▶ _BRIEF_
Repeat exactly, and only, the lines from the one containing "EnvConfig.v" through the end of the records.

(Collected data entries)

(* ===== verification/_CoqProject ===== *)
-Q . S2P
Prelude.v
Store.v
Database.v
JsString.v
JsonText.v
Base64.v
Pagination.v
Platform.v
Request.v
TenantScope.v
AuditTrail.v
Tenancy.v
Sessions.v
SessionsSpec.v
Outbox.v
Otp.v
OtpSpec.v
Passwords.v
Account.v
AccountSpec.v
PasswordsSpec.v
Organizations.v
OrganizationsSpec.v
Roles.v
AccessControl.v
PermissionsSpec.v
Worker.v
OutboxLifecycle.v
WorkerSpec.v
Idempotency.v
IdempotencySpec.v
Stripe.v
StripeCharges.v
StripeRefunds.v
StripeMethods.v
StripeWebhooks.v
StripeSpec.v
EnvConfig.v
UploadStorage.v
Uploads.v
UploadsSpec.v
Erasure.v
Chat.v
ChatSpec.v
ClientIp.v
ClientIpSpec.v
RateLimit.v
RateLimitSpec.v
Users.v
Guards.v
Notifications.v
Templates.v
Senders.v
Calendar.v
Maintenance.v
MaintenanceSpec.v
AuditJobs.v
TenancyBackfill.v
Scheduler.v
SchedulerSpec.v
ChatHandshake.v
ChatGateway.v
ChatGatewaySpec.v
Http.v
HttpSpec.v
AuthApi.v
AuthApiSpec.v
AdminApi.v
AdminApiSpec.v
BillingApi.v
ChargesSpec.v
WebhooksSpec.v
BillingApiSpec.v
ContentApi.v
OperationsApi.v
Docs.v
App.v
AppSpec.v
DocsSpec.v
Seed.v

▶ _RESULT OF THIS EXERCISE_
EnvConfig.v
UploadStorage.v
Uploads.v
UploadsSpec.v
Erasure.v
Chat.v
ChatSpec.v
ClientIp.v
ClientIpSpec.v
RateLimit.v
RateLimitSpec.v
Users.v
Guards.v
Notifications.v
Templates.v
Senders.v
Calendar.v
Maintenance.v
MaintenanceSpec.v
AuditJobs.v
TenancyBackfill.v
Scheduler.v
SchedulerSpec.v
ChatHandshake.v
ChatGateway.v
ChatGatewaySpec.v
Http.v
HttpSpec.v
AuthApi.v
AuthApiSpec.v
AdminApi.v
AdminApiSpec.v
BillingApi.v
ChargesSpec.v
WebhooksSpec.v
BillingApiSpec.v
ContentApi.v
OperationsApi.v
Docs.v
App.v
AppSpec.v
DocsSpec.v
Seed.v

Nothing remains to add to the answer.